*** Block opens ***

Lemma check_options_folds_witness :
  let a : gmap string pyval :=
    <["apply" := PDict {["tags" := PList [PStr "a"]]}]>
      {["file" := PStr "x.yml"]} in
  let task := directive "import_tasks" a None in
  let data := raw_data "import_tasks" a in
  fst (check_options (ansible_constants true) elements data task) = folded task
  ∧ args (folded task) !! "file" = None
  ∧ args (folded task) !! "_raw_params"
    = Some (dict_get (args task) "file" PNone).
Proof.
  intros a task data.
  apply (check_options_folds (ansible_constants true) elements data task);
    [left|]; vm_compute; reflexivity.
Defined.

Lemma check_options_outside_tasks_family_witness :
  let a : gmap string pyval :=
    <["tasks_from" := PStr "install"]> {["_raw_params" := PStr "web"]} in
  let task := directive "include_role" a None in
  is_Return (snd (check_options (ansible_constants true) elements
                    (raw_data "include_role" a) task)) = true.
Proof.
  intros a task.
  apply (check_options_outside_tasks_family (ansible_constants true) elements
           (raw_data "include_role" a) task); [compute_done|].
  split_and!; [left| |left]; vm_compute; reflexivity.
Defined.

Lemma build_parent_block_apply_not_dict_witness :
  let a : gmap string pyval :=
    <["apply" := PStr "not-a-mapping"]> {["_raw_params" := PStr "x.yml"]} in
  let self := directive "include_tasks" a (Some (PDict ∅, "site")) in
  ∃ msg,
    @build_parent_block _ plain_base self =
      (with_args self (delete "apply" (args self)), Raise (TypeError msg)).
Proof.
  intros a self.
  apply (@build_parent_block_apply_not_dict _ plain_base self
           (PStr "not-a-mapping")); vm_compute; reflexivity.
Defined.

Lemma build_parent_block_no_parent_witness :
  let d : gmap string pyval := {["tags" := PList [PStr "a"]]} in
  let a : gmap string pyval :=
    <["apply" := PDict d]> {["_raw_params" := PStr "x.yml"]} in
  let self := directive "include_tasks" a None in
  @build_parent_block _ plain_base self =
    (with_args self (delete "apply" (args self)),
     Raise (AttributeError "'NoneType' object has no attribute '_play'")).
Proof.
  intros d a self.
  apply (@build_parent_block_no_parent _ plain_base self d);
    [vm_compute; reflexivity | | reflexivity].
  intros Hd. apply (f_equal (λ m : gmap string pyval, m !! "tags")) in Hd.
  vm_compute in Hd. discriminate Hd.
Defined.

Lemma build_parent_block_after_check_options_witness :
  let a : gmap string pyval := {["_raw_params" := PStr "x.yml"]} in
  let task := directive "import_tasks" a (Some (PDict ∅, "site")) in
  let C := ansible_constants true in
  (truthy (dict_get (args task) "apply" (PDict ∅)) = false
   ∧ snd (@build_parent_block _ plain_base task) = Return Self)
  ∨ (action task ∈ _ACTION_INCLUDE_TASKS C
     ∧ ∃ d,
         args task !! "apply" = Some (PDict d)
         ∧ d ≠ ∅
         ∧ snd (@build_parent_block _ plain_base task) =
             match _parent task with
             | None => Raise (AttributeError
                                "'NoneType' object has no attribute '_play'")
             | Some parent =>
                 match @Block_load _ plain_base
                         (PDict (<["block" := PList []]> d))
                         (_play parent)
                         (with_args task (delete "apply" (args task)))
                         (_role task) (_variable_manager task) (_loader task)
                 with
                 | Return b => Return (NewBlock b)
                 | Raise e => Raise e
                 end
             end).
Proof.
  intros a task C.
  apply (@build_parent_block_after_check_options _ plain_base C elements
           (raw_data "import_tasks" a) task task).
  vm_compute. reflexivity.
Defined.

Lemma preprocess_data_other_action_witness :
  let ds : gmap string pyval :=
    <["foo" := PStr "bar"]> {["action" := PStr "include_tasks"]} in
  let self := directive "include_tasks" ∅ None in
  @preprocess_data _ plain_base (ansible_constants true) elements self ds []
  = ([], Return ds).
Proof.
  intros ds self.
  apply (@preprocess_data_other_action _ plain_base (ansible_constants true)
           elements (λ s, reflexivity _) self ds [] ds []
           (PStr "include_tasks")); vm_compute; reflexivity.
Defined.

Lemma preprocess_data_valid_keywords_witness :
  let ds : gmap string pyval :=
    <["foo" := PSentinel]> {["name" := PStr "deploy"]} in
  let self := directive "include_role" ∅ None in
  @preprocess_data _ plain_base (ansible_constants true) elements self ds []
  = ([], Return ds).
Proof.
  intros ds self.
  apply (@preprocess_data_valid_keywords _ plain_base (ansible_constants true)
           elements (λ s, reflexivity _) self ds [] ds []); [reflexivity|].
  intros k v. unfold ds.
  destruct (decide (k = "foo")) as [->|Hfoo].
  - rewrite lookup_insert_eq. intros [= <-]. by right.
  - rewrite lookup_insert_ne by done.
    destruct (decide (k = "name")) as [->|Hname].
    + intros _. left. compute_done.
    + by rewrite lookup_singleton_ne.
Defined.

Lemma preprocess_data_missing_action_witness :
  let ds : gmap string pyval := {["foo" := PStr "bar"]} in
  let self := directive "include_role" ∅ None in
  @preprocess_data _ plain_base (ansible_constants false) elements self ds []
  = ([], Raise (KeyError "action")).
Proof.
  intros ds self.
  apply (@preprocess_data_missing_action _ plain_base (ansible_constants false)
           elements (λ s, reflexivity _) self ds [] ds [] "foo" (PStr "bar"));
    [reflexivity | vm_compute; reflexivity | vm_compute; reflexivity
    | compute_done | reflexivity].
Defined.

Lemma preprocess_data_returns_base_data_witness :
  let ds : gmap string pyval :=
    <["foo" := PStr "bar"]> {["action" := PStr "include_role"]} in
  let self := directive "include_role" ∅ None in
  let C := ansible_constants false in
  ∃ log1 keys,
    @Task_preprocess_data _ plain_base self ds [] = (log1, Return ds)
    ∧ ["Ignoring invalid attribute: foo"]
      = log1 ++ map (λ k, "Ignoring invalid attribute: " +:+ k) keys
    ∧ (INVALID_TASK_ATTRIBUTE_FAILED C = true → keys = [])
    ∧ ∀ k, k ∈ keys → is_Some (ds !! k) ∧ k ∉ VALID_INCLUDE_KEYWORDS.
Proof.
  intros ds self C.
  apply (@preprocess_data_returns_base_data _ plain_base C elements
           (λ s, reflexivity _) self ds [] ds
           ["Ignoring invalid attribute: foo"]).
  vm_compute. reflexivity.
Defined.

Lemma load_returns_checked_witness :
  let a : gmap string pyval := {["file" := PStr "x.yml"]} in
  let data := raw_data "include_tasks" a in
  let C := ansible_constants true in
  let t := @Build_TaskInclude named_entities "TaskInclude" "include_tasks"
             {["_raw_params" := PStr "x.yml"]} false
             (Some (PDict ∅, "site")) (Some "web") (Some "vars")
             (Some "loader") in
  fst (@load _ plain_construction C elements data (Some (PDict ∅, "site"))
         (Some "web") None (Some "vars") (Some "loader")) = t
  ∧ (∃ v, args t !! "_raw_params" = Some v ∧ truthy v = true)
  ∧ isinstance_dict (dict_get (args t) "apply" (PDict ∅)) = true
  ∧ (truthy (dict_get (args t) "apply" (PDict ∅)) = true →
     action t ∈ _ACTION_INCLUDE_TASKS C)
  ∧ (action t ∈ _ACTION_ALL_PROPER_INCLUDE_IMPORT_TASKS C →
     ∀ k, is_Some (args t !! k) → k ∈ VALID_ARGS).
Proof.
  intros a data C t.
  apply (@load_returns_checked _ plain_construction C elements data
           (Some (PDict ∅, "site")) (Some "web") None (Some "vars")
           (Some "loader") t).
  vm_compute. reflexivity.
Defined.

*** Block closes ***

* [Work request] For every line in the listing above that contains "destruct", copy that line.

* [Expected answer]
  destruct (decide (k = "foo")) as [->|Hfoo].
    destruct (decide (k = "name")) as [->|Hname].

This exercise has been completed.